Inspecting the registry

GetterReturns
api.registeredAnimations{ type, name }[]
api.registeredEffects{ type, name }[]
api.registeredActions{ type, name }[]
api.registeredTriggersthe registered TriggerDefinition[]
api.getTrigger(type)one trigger definition, or undefined
api.bindingsForSplash(uuid)every live binding pointing at that splash

Launching splashes

These methods take a splash journal page UUID and respect view and trigger permissions.

MethodWhat it does
api.launch(uuid, opts)Open the splash using its stored presentation. A handout opens a windowed app; scene, hud, and full open a fullscreen overlay.
api.show(uuid, opts)Show the splash at a given layer.
api.openHandout(uuid)Open the handout window directly.
api.close(opts)Close the active splash locally.

launch and show accept { global, targetUser }. global is GM-only and shows the splash table-wide, persisting until closed. targetUser shows it transiently to one player. With neither, the splash opens locally for you. show also takes layer (full by default). close accepts { global }, GM-only, to kill the splash for the whole table.
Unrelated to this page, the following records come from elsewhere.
Lemma create_ok y p name rands ds n : tokenizer_spec -> y_inv y -> p ∉ ec_removed (y_ec y) ->
  Forall dirent_ok ds -> y_content y p = Some (dir_string ds) -> has_name name ds = false ->
  new_uniq_number (y_used y) rands = Some n -> p <> FILE_BASE + n -> p ∉ y_held y -> FILE_BASE + n ∉ y_held y ->
  str_size (dir_string (ds ++ [Dirent name (FILE_BASE + n)])) < 2 ^ 32 ->
  exists y', create y p name rands = Some (y', OK, FILE_BASE + n) /\ y_held y' = y_held y /\ y_inv y' /\ (n ∈ y_used y') /\
    (forall i, y_content y' i = if decide (i = p) then Some (dir_string (ds ++ [Dirent name (FILE_BASE + n)]))
                                else if decide (i = FILE_BASE + n) then Some ""%string else y_content y i) /\
    ec_removed (y_ec y') ⊆ ec_removed (y_ec y) /\ sized y' (FILE_BASE + n).
Proof using.
  intros Ht Hi Hr Hds Hp Hnew Hn Hne Hph Hih Hsz.
  unfold create. destruct (lc_acquire_ok y p Hph Hi) as (y1 & -> & Hu1 & Hh1). cbn [mbind option_bind].
  unfold y_new_number. rewrite (yu_used _ _ _ Hu1), Hn. cbn [mbind option_bind].
  set (y2 := Yfs (y_ec y1) (y_srv y1) ({[n]} ∪ y_used y) (y_held y1) (y_clock y1)).
  destruct (lc_acquire_ok y2 (FILE_BASE + n)) as (y3 & -> & Hu3 & Hh3); [cbn; rewrite Hh1; by apply not_elem_of_cons|apply Hu1|].
  cbn [mbind option_bind].
  assert (Hc3 : forall i, y_content y3 i = y_content y i).
  { intros i. rewrite (yu_content _ _ _ Hu3). apply (yu_content _ _ _ Hu1). }
  assert (Hr3 : ec_removed (y_ec y3) ⊆ ec_removed (y_ec y)) by (etransitivity; [apply Hu3|apply Hu1]).
  destruct (create_body_ok y3 p name (FILE_BASE + n) ds) as (y4 & -> & Hu4 & Hh4 & Hsz4); try done;
    [apply Hu3|by intros Hin; apply Hr, Hr3|by rewrite Hc3|]. cbn [mbind option_bind].
  assert (Hh : y_held y4 = FILE_BASE + n :: p :: y_held y) by (rewrite Hh4, Hh3; cbn; by rewrite Hh1).
  destruct (lc_release_ok y4 p) as (y5 & -> & Hu5 & Hh5); [rewrite Hh; set_solver|apply Hu4|]. cbn [mbind option_bind].
  rewrite Hh, remove_lock_second in Hh5 by done.
  destruct (lc_release_ok y5 (FILE_BASE + n)) as (y6 & -> & Hu6 & Hh6); [rewrite Hh5; set_solver|apply Hu5|]. cbn [mbind option_bind].
  rewrite Hh5, remove_lock_head in Hh6. exists y6. split; [done|]. split; [done|]. split; [apply Hu6|]. split_and!.
  - rewrite (yu_used _ _ _ Hu6), (yu_used _ _ _ Hu5), (yu_used _ _ _ Hu4), (yu_used _ _ _ Hu3). cbn. set_solver.
  - intros i. rewrite (yu_content _ _ _ Hu6), (yu_content _ _ _ Hu5), (yu_content _ _ _ Hu4), Hc3. done.
  - etransitivity; [apply Hu6|]. etransitivity; [apply Hu5|]. etransitivity; [apply Hu4|done].
  - by apply (yu_sized _ _ _ Hu6), (yu_sized _ _ _ Hu5).
Qed.
(* ===== verification/Fuse.v ===== *)
(** * The file system the kernel sees

    Models src/mit_6.824/fuse.cc: the handlers that FUSE calls, over the file system client of
    Yfs.v.  A handler gives the new state and the replies it sends; [None] is what is
    undefined in the client.  [fuse_dirent_size] and [fuse_add_dirent] of the FUSE library are
    parameters.  The theorem at the end follows a file through the handlers: it is created,
    written, read, asked for its attributes and looked up, through the cache of the extents
    and whatever locks are revoked on the way. *)

From Stdlib Require Import ZArith Lia Ascii String.
From stdpp Require Import base list strings gmap sets.
From S2P Require Import Prelude Marshall Protocols IoStream Extent Yfs.

Local Open Scope Z_scope.
Local Open Scope cpp_scope.
Import yfs_status.

(** ** Replies *)

Record stat := Stat { st_ino : Z; st_mode : Z; st_nlink : Z; st_size : Z; st_atime : Z; st_mtime : Z; st_ctime : Z }.
(** After [bzero]. *)
Definition stat0 (ino : Z) : stat := Stat ino 0 0 0 0 0 0.

(** [struct fuse_entry_param]; the timeouts and the generation are sometimes 0. *)
Record fuse_entry_param := EntryParam { e_ino : Z; e_attr : stat }.

Inductive reply := ReplyErr (errno : Z) | ReplyAttr (st : stat) | ReplyBuf (buf : string) | ReplyWrite (size : Z)
  | ReplyCreate (e : fuse_entry_param) | ReplyEntry (e : fuse_entry_param) | ReplyOpen | ReplyStatfs (namemax bsize : Z).

Definition ENOENT : Z := 2.
Definition EEXIST : Z := 17.
Definition ENOTDIR : Z := 20.
Definition ENOSYS : Z := 38.
Definition FUSE_SET_ATTR_SIZE : Z := 8.
(** [S_IFREG | 0666] and [S_IFDIR | 0777] *)
Definition REG_MODE : Z := Z.lor 32768 438.
Definition DIR_MODE : Z := Z.lor 16384 511.

(** A string up to the first null byte. *)
Fixpoint c_str (s : string) : string :=
  match s with EmptyString => "" | String c s => if (c =? "000")%char then "" else String c (c_str s) end.

Section Fuse.
Context (tokenize : string -> list string) (revoked : nat -> Z -> bool) (uninit : Z) (now : Z).
Context (fuse_dirent_size : Z -> Z) (fuse_add_dirent : string -> stat -> Z -> string).

Definition getattr (y : yfs) (inum : Z) : option (yfs * Z * stat) :=
  if isfile inum then
    '(y, ret, info) ← getfile revoked now y inum;
    match info with
    | Some i => Some (y, ret, Stat inum REG_MODE 1 (fi_size i) (fi_atime i) (fi_mtime i) (fi_ctime i))
    | None => Some (y, ret, stat0 inum)
    end
  else
    '(y, ret, info) ← getdir revoked now y inum;
    match info with
    | Some i => Some (y, ret, Stat inum DIR_MODE 2 0 (di_atime i) (di_mtime i) (di_ctime i))
    | None => Some (y, ret, stat0 inum)
    end.

Definition fuseserver_getattr (y : yfs) (ino : Z) : option (yfs * list reply) :=
  '(y, ret, st) ← getattr y ino;
  Some (y, [if negb (ret =? OK) then ReplyErr ENOENT else ReplyAttr st]).

Definition fuseserver_setattr (y : yfs) (ino : Z) (attr : stat) (to_set : Z) : option (yfs * list reply) :=
  if negb (Z.land FUSE_SET_ATTR_SIZE to_set =? 0) then
    '(y, ret) ← yfs_setattr revoked now y ino
      (extent_protocol.Attr (wrap 32 (st_atime attr)) (wrap 32 (st_mtime attr)) (wrap 32 (st_ctime attr)) (wrap 32 (st_size attr)));
    if negb (ret =? OK) then Some (y, [ReplyErr ENOENT])
    else '(y, _, st) ← getattr y ino; Some (y, [ReplyAttr st])
  else Some (y, [ReplyErr ENOSYS]).

Definition fuseserver_read (y : yfs) (ino size off : Z) : option (yfs * list reply) :=
  '(y, ret, buf) ← read revoked now y ino size off;
  Some (y, [if negb (ret =? OK) then ReplyErr ENOENT else ReplyBuf buf]).

Definition fuseserver_write (y : yfs) (ino : Z) (buf : string) (off : Z) : option (yfs * list reply) :=
  '(y, ret) ← write revoked uninit now y ino buf off;
  Some (y, [if negb (ret =? OK) then ReplyErr ENOENT else ReplyWrite (str_size buf)]).

(** The status, and the entry when it is OK. *)
Definition fuseserver_createhelper (y : yfs) (parent : Z) (name : string) (rands : list Z) : option (yfs * Z * fuse_entry_param) :=
  '(y, ret, ino) ← create tokenize revoked uninit now y parent name rands;
  if negb (ret =? OK) then Some (y, ret, EntryParam uninit (stat0 uninit))
  else '(y, ret, st) ← getattr y ino; Some (y, ret, EntryParam ino st).

(** What [fuseserver_create] and [fuseserver_mknod] reply to an error. *)
Definition create_error (ret : Z) : reply := ReplyErr (if ret =? EXIST then EEXIST else ENOENT).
await api.launch('JournalEntry.abc.JournalEntryPage.def', { global: true });

See Layers & Modes for what each presentation looks like, and Synced Mode for how global splashes share state.

Inline-macro scripts

A button's script action runs a snippet of JavaScript inside the running splash. The source executes as an async function body with three arguments in scope.

NameWhat it is
scopeThe firing sprite's node in the splash's sprite tree. The node carries id, name, type, parent, children, and child.get(name) to find one of its children by name (reach a sibling through scope.parent.child.get(name)). scope.get(property) and scope.set(property, value) read and write a sprite property, and scope.text is a live accessor for its text. Writes are ephemeral synced overrides, not saved to the document.
contextThe firing sprite's data bag (scope.context), a plain object you can stash values on.
apiA small surface for driving the splash from the script (below).

The script api is scoped to this splash instance, not the module-level API:

MemberWhat it does
api.changeState(load, unload)Load and unload states by id, the same as a change-state action.
api.setValue(key, value)Set a named runtime value.
api.close()Request the splash close.
api.unlockDoor(uuid)Unlock a door. Defaults to the door that triggered the splash; routed through the GM when a player can't write walls.
api.triggerWhat launched this splash, e.g. { door } for a door trigger.
// Reveal a hidden state when the dialed letters spell the word.
if (scope.child.get('lock').text === 'OPEN') {
api.changeState(['vault-open'], ['vault-locked']);
api.unlockDoor();
}

scope.set and scope.text write synced overrides, so a dialed letter or revealed value stays consistent across the table in synced mode. See Actions & Interactivity for wiring buttons to scripts.